### Problem details
Return exactly the span of lines in the following data that opens with the line containing "- Cow.v, CowRuns.v: vmremote.c, copy-on-write" and closes with the line containing "- PageSettle.v: page-settle.h, page_recall_all, with". Include nothing else.

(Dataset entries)
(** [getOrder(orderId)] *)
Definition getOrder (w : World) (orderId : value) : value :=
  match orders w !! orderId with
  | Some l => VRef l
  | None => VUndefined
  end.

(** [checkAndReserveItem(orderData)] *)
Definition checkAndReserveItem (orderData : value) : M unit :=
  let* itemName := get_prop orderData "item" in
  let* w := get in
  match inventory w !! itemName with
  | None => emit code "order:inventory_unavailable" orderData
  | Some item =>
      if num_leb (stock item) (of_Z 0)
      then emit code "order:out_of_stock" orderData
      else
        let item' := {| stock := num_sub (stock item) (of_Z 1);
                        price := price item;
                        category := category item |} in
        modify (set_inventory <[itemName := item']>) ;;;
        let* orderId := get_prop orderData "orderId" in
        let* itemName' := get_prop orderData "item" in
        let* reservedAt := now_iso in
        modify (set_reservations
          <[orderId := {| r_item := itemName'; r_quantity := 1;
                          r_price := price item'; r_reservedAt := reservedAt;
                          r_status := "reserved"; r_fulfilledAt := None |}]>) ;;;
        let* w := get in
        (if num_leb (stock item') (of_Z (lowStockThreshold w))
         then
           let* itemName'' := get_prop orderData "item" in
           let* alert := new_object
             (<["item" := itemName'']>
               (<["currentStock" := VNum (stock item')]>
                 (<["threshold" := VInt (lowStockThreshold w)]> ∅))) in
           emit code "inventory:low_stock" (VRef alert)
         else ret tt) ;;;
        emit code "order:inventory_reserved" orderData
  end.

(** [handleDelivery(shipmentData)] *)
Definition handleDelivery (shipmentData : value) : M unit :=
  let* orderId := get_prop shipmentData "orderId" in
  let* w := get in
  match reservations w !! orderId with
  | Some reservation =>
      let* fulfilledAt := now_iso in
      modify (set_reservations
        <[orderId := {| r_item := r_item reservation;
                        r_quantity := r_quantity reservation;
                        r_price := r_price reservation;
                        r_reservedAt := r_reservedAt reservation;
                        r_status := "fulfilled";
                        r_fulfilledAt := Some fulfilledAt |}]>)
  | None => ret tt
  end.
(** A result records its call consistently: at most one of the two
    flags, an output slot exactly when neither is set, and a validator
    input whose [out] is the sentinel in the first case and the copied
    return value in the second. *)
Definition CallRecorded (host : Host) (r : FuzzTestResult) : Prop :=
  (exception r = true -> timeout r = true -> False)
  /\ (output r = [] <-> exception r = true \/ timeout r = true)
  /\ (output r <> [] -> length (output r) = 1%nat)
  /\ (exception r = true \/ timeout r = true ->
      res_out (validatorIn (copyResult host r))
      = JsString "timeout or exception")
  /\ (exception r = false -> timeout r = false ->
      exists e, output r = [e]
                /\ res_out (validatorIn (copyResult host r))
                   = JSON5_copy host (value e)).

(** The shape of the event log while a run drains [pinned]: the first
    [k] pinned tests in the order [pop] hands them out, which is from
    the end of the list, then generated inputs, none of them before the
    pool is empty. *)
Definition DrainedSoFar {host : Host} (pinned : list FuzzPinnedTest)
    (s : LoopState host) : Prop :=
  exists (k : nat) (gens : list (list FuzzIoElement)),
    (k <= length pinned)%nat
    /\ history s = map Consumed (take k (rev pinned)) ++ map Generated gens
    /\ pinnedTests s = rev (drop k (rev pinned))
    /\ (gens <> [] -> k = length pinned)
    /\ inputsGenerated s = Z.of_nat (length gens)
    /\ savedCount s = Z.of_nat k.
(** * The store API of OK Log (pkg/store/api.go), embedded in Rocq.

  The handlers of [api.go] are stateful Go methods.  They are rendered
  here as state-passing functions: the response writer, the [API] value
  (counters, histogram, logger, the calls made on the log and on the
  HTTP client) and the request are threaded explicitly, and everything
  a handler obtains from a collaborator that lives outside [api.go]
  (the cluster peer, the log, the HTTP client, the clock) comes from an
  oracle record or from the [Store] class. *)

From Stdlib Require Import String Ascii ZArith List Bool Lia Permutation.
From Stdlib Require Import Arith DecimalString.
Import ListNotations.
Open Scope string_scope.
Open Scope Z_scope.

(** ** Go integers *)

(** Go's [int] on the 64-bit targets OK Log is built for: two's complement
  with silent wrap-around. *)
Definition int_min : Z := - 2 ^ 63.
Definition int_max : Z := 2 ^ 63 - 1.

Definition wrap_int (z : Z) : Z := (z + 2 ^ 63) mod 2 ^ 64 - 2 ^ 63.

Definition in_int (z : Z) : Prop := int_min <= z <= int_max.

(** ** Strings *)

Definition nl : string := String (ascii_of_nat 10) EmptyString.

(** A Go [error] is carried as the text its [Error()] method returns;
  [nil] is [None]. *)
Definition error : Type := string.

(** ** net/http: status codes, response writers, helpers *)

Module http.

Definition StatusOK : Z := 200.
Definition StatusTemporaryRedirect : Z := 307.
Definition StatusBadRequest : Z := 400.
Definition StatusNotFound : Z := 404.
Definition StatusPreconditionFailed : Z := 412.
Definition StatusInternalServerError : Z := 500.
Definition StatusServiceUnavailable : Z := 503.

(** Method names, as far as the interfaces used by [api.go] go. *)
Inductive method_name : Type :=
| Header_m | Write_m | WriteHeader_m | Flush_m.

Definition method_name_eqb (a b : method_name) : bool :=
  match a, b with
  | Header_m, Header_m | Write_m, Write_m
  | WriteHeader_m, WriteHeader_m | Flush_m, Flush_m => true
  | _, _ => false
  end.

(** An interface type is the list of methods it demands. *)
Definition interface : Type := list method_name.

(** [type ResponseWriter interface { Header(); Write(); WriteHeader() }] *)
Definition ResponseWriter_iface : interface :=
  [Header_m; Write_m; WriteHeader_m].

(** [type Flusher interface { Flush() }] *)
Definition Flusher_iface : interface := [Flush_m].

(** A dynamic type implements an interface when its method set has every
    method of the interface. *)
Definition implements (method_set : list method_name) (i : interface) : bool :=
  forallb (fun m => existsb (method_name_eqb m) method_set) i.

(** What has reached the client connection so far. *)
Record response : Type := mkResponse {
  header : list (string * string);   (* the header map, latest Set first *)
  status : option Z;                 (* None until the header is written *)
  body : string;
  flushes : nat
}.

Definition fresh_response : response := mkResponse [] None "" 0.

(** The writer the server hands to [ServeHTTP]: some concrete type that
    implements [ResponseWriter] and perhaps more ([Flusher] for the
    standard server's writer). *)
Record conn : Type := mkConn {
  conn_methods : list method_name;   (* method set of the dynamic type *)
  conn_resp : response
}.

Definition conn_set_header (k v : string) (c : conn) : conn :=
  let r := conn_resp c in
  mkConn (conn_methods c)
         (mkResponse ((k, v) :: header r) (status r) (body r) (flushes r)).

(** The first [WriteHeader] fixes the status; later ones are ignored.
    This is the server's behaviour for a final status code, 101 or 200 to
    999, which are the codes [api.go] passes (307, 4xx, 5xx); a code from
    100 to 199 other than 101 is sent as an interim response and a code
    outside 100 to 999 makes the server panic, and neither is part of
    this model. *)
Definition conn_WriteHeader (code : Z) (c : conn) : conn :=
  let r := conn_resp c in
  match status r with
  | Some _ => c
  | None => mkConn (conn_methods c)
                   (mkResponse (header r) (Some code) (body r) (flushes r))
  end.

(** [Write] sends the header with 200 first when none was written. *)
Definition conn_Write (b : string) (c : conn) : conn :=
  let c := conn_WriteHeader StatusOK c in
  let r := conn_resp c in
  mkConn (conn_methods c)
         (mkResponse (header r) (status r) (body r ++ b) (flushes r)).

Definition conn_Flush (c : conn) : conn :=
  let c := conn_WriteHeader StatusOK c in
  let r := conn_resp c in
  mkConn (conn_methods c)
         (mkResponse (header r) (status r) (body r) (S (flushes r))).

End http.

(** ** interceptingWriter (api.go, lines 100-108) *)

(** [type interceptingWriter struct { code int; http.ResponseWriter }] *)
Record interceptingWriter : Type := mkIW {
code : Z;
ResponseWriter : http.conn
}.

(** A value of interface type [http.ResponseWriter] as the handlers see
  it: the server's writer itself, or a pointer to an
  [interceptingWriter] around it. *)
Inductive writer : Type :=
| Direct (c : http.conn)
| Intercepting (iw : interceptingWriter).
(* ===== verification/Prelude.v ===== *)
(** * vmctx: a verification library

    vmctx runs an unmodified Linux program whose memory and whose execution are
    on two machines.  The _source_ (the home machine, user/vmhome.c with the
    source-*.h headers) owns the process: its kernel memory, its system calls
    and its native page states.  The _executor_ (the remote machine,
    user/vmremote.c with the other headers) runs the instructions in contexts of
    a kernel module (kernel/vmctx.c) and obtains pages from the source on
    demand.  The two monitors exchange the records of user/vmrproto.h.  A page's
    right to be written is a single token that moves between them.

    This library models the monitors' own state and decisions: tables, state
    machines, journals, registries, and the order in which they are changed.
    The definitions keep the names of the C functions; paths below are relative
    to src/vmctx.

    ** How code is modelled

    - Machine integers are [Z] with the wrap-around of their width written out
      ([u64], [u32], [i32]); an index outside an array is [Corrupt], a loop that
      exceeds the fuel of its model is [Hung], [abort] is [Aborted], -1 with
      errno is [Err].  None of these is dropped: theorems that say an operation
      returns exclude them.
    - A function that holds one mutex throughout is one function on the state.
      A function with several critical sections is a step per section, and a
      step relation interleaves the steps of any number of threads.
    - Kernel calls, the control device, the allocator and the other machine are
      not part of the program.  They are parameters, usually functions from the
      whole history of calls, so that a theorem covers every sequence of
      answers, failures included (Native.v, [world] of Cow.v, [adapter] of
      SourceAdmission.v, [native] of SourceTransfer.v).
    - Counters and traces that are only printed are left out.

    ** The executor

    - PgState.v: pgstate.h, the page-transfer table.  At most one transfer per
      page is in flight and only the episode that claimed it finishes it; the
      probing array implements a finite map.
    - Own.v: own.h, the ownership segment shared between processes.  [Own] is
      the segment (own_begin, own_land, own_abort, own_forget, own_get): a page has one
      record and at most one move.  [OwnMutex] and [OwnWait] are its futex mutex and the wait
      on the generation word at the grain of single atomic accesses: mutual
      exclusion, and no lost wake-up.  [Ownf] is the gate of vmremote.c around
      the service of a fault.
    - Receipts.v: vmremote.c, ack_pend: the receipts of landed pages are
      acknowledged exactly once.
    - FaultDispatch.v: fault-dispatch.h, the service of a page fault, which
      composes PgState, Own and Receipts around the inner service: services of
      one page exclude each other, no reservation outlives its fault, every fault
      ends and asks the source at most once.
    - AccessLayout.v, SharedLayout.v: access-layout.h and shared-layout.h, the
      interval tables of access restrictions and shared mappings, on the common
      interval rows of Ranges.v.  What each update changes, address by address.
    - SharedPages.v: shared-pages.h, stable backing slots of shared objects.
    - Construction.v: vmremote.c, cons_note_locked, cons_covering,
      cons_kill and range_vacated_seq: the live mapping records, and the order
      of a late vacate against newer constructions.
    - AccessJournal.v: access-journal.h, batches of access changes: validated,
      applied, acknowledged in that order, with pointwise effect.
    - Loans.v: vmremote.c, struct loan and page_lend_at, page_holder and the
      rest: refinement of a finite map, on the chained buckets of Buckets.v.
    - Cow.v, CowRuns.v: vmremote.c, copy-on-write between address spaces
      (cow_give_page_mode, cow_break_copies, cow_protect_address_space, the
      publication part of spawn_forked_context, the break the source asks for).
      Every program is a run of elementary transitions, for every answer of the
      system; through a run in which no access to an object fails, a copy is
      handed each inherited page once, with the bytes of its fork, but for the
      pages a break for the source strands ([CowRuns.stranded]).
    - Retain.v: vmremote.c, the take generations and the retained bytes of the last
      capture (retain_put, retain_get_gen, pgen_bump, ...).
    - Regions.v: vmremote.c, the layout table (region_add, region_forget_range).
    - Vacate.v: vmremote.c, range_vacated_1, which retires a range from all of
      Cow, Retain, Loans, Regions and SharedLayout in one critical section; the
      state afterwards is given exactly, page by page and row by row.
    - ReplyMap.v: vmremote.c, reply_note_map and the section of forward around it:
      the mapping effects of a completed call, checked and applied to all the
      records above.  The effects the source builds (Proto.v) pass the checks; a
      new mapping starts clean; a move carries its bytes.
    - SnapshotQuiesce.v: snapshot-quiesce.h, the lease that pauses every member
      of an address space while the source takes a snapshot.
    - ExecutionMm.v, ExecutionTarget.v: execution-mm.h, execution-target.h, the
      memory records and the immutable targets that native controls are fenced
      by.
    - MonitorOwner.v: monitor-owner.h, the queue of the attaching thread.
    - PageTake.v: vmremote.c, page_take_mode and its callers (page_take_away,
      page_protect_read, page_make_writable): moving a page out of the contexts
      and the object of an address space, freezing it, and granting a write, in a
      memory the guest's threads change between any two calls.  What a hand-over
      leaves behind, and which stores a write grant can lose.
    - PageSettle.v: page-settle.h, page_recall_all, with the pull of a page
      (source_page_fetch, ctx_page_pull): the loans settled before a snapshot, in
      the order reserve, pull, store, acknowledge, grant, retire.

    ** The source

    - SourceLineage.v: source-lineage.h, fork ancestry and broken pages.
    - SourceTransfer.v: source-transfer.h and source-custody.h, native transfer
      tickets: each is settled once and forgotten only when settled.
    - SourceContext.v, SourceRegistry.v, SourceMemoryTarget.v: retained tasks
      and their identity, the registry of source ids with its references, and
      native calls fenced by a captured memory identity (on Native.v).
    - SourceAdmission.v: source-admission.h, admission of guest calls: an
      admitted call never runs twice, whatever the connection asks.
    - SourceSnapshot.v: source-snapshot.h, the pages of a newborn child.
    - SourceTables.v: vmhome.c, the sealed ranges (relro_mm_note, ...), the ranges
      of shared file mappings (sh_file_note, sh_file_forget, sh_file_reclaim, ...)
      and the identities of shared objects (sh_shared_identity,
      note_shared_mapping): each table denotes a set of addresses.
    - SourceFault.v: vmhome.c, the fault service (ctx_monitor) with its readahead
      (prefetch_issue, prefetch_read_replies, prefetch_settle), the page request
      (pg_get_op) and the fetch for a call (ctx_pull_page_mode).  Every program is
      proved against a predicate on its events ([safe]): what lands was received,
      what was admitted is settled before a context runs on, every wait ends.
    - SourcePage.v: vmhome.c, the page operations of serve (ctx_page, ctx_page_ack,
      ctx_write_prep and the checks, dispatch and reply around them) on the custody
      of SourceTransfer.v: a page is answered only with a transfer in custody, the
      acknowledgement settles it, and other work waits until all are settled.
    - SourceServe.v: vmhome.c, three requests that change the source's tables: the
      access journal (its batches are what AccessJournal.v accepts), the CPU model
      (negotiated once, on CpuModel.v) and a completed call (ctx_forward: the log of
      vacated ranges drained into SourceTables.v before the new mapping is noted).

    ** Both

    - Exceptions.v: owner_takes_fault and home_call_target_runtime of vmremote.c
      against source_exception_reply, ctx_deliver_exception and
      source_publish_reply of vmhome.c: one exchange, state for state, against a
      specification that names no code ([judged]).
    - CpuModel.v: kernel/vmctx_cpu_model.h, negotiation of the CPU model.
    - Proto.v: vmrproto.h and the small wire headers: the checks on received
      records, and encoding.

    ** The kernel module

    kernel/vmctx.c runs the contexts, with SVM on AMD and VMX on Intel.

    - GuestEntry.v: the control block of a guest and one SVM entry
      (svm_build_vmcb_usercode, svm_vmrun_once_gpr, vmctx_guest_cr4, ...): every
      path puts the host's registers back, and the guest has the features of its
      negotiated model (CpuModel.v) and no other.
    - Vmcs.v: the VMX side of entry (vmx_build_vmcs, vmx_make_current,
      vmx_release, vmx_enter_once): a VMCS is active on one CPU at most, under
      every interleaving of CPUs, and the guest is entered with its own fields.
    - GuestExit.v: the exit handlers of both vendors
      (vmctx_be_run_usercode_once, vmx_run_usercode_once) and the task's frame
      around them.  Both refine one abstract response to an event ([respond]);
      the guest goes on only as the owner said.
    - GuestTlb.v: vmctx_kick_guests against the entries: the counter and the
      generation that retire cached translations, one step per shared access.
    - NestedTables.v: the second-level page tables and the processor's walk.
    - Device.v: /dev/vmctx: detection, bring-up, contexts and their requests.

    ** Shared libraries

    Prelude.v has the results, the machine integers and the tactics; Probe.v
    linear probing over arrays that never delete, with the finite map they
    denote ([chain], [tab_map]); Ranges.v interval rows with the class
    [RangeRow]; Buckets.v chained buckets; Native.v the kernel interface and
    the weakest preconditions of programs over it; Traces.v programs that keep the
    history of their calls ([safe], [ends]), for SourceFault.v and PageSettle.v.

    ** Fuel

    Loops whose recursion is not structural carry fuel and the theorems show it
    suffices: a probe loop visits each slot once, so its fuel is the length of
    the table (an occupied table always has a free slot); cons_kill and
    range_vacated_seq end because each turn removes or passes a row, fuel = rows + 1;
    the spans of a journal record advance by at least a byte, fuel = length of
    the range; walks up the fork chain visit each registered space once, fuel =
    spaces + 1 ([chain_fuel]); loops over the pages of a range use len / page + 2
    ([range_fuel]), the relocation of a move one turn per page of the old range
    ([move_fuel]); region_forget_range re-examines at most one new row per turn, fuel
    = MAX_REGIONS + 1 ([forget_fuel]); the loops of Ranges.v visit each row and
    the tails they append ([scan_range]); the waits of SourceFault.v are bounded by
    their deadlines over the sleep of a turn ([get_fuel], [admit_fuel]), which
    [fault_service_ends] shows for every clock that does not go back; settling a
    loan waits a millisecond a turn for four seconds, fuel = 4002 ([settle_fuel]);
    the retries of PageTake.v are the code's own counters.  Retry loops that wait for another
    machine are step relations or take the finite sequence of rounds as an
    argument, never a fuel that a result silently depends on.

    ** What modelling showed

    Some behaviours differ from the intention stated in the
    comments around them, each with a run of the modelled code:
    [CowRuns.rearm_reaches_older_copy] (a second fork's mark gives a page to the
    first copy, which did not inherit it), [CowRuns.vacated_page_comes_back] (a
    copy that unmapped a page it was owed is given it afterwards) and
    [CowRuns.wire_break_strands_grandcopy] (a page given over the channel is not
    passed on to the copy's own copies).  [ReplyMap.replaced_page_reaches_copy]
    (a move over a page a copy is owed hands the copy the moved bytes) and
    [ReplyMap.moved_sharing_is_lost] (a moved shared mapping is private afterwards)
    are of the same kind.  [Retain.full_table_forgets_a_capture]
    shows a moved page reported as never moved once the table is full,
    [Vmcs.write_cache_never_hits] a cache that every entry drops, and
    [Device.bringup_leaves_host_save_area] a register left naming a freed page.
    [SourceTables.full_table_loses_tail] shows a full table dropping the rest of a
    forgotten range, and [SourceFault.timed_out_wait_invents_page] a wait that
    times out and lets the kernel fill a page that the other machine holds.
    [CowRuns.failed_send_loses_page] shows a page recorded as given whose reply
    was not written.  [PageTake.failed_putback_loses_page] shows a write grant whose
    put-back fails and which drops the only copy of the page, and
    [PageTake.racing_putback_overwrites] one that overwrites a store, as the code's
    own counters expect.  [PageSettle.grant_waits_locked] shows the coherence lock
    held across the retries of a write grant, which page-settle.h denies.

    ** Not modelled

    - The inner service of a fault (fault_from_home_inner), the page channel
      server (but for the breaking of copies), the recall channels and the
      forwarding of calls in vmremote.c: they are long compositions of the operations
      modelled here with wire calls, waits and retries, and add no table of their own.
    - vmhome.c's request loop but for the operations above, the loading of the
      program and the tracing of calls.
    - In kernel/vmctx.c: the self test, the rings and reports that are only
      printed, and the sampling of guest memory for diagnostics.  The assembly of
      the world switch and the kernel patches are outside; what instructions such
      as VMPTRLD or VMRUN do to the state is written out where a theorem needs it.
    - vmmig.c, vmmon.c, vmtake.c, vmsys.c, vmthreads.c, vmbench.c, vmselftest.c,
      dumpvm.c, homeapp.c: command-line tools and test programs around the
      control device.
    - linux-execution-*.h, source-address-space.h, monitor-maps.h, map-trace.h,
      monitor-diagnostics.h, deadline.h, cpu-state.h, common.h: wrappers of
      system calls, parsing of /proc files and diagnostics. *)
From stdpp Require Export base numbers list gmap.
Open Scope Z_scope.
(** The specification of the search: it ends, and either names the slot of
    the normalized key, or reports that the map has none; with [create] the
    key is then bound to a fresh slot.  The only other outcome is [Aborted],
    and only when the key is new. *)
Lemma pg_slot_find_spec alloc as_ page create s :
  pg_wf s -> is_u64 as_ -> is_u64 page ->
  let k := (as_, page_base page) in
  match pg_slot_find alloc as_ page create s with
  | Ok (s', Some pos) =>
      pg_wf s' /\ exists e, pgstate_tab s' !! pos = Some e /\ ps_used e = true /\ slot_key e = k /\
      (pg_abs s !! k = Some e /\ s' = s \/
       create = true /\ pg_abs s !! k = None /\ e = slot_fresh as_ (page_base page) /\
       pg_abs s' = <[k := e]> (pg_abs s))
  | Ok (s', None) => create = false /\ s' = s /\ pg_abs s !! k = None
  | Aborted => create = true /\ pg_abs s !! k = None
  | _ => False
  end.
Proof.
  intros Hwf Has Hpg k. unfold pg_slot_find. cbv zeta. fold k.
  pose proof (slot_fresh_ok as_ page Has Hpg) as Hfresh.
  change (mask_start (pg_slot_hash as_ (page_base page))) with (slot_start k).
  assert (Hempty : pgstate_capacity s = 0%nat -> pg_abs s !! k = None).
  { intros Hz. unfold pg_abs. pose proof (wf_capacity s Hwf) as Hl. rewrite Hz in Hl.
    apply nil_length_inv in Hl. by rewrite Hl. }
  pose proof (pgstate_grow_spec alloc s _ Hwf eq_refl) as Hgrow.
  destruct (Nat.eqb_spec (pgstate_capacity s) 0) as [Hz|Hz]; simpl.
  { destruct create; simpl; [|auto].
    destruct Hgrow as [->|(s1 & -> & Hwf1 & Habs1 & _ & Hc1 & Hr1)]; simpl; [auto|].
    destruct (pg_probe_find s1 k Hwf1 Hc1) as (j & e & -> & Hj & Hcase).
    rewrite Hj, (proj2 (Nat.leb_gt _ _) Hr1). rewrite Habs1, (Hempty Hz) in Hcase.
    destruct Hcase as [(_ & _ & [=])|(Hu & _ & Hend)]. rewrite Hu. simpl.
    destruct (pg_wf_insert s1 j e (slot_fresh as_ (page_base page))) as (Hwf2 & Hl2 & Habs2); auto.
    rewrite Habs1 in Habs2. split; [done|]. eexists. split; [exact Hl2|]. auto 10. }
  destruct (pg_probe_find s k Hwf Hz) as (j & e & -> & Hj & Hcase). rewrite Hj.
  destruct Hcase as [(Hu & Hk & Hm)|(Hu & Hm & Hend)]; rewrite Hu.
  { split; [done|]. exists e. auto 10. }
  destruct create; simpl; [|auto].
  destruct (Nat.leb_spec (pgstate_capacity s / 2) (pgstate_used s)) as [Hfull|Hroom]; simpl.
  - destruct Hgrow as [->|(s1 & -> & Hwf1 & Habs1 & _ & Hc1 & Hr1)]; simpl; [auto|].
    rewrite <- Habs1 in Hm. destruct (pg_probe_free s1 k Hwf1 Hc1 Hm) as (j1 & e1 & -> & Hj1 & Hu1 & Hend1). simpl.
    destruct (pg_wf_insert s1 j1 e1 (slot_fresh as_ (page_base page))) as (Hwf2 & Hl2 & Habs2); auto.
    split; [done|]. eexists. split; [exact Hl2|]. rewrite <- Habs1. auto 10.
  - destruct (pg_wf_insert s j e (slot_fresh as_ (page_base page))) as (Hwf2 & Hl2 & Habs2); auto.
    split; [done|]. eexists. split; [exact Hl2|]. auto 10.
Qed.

### Answer space
    - Cow.v, CowRuns.v: vmremote.c, copy-on-write between address spaces
      (cow_give_page_mode, cow_break_copies, cow_protect_address_space, the
      publication part of spawn_forked_context, the break the source asks for).
      Every program is a run of elementary transitions, for every answer of the
      system; through a run in which no access to an object fails, a copy is
      handed each inherited page once, with the bytes of its fork, but for the
      pages a break for the source strands ([CowRuns.stranded]).
    - Retain.v: vmremote.c, the take generations and the retained bytes of the last
      capture (retain_put, retain_get_gen, pgen_bump, ...).
    - Regions.v: vmremote.c, the layout table (region_add, region_forget_range).
    - Vacate.v: vmremote.c, range_vacated_1, which retires a range from all of
      Cow, Retain, Loans, Regions and SharedLayout in one critical section; the
      state afterwards is given exactly, page by page and row by row.
    - ReplyMap.v: vmremote.c, reply_note_map and the section of forward around it:
      the mapping effects of a completed call, checked and applied to all the
      records above.  The effects the source builds (Proto.v) pass the checks; a
      new mapping starts clean; a move carries its bytes.
    - SnapshotQuiesce.v: snapshot-quiesce.h, the lease that pauses every member
      of an address space while the source takes a snapshot.
    - ExecutionMm.v, ExecutionTarget.v: execution-mm.h, execution-target.h, the
      memory records and the immutable targets that native controls are fenced
      by.
    - MonitorOwner.v: monitor-owner.h, the queue of the attaching thread.
    - PageTake.v: vmremote.c, page_take_mode and its callers (page_take_away,
      page_protect_read, page_make_writable): moving a page out of the contexts
      and the object of an address space, freezing it, and granting a write, in a
      memory the guest's threads change between any two calls.  What a hand-over
      leaves behind, and which stores a write grant can lose.
    - PageSettle.v: page-settle.h, page_recall_all, with the pull of a page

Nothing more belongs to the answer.